Before revealing several strategies for how to hunt a deer bedding area, should you even be hunting a deer bedding area in the first place? 10 minutes from the vehicle because I know that I spook the entire deer movement, my hunt will end before it even begins. It is easy to unravel they mystery of deer bedding areas anywhere a whitetail roams. What we discovered that day so long ago was a simple truth that has been repeated consistently over many years: find the food and you’ll find the doe family group daytime bedding location. Follow the trail until you begin to find deer beds.
So how do you find a buck’s bedding area? Well, you lay down some tracks. I like to spend some time after the deer season looking at all those places I didn’t get to hunt. How do you find doe bedding areas? Deer seem to be bedding and feeding both in a nice oak flat. Knowing what deer bedding areas look like and where to find them is a necessary part of successful hunting. Knowing the feeding habits of deer helps us understand their bedding areas.

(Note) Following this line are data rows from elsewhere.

Lemma wait_ends f1 f2 out1 out2 done w : (rest w < f1)%nat -> (rest w < f2)%nat ->
  let '(w', r) := run (wait_for_state f1 out1 id operation started done) w in
  run (wait_for_state f2 out2 id operation started done) w = (w', r) /\
  match r with Ok s => seen s (view w') | Err e => P e end.
Proof.
  intros H1 H2. pose proof (poll_spec (wait_turn id operation started done) (fun _ _ => True) rest (wait_turn id operation started done) f1 f2 out1 out2 tt w) as Hp.
  unfold wait_for_state. destruct (run _ w) as [w' r]. destruct Hp as (Hf & [] & w1 & _ & Ht); [done| |done..|].
  - intros [] w1 w2 [] _ Ht. split; [done|]. pose proof (wait_turn_ends done w1) as He. by rewrite Ht in He.
  - split; [done|]. pose proof (wait_turn_ends done w1) as He. rewrite Ht in He. by destruct r.
Qed.

Context (send : Prog (result unit DaytonaError)) (settled : SandboxState -> bool) (goal : Plane -> Prop).
Context (send_goal : forall w w', run send w = (w', Ok (Ok tt)) -> goal (view w')) (send_errors : forall w w' e, run send w = (w', Err e) -> P e).
Context (seen_goal : forall s d, seen s d -> settled s = true -> goal d).

Lemma retry_turn_ends f1 f2 out1 out2 w : (rest w < f1)%nat -> (rest w < f2)%nat ->
  let '(w', r) := run (retry_turn f1 out1 id operation send settled started tt) w in
  run (retry_turn f2 out2 id operation send settled started tt) w = (w', r) /\
  match r with
  | Ok (inl _) => goal (view w')
  | Ok (inr _) => (rest w' < rest w)%nat
  | Err e => P e
  end.
Proof.
  intros H1 H2. unfold retry_turn. rewrite !run_pbind. destruct (run send w) as [w1 [[[]|e]|e]] eqn:Es.
  - split; [done|]. by apply (send_goal w).
  - destruct (is_state_change_in_progress e); [|split; [done|apply P_sdk]]. apply run_later in Es.
    assert (Hr : (rest w1 <= rest w)%nat) by (unfold rest, left; apply Z_to_nat_mono, Z.div_le_mono; [done|lia]).
    pose proof (wait_ends f1 f2 out1 out2 settled w1 ltac:(lia) ltac:(lia)) as Hw. rewrite !run_pbind.
    destruct (run (wait_for_state f1 out1 id operation started settled) w1) as [w2 [s|e']] eqn:Ew; destruct Hw as [-> Hs]; [|by split].
    destruct (settled s) eqn:Et; [split; [done|]; by apply (seen_goal s)|].
    destruct (run _ w2) as [w3 r] eqn:Er. split; [done|].
    apply run_later in Ew. revert Er. unfold transition_retry_pause. rewrite run_pbind, run_pbind. destruct (run_asks_now w2) as (w4 & -> & Hc).
    destruct (Z.leb_spec TRANSITION_BUDGET (clock (view w4) - started)) as [Hb|Hb].
    + intros [= _ <-]. by apply P_late.
    + destruct (run_sleeps TRANSITION_POLL w4) as (w5 & -> & Hs'). intros [= <- <-]. apply (rest_less _ _ (clock (view w4))); lia.
  - split; [done|]. by apply (send_errors w w1).
Qed.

How To Hunt A Deer Bedding Area
Should you pursue a buck in his bedding area during the season? Is there ever a time when you break the mold and get more aggressive? We took the question to our panel of experts and here’s what they had to say. On average a whitetail beds a whopping 70 of the day. Usually deer will bed with their back to the wind. When the post-rut arrives it is common to find whitetails bedding within 100 yards of prime food sources, if they have adequate bedding cover nearby. It stands to reason that, if the buck rarely leaves the bedding area, that’s the best place to hit him. Bucks who feel less pressure from outside threats will brave the areas around their bedding areas more frequently, in turn allowing hunters to get clean shots without going stomping into the bedding area. When Should You Risk Hunting Bedding Areas? If you find a good doe bedding area (e.g., lots of beds all in close proximity), try setting up on the downwind side of it. To find deer bedding areas, your best bet is to look for the well-used trails when you are scouting. Note, that such scouting around bedding areas is best done at the end of the season so that deer have as much time as possible to return to their normal bedding habits. How to Find Food Sources and Deer Bedding Areas in Deep Woods. Food, water and bedding sources all are very important to the deer.
We focus so hard on deer bedding areas, and when winter sets in, there is one stand-by whitetails head to – pine trees. I made my way into the sunny field hoping to find a shed or two (aka White Gold) and came up empty handed. How To Find Deer: Deer Bedding Areas In Pine Trees Don,t forget to check out my online deer hunting courses on the left side of the page! If you enjoyed this post please comment and share. Don,t forget to check out my online deer hunting courses on the left side of the page! The core area unlike the bedding area of a whitetail deer is much larger. Thus know before penetrating a bed area that if you disturb the trophy whitetail deer you seek to harvest in a bedding area, you may never see him again. Keeping this in mind, the first step in our strategy is to identify the potential bedding areas. In order to understand bedding areas we need to think like a deer.
While on the ground I like to find areas that I know deer will bed in: tamarack swamps, alder or dogwood thickets, dense aspen stands..etc. and then set up on the edge where I feel they are most likely to leave.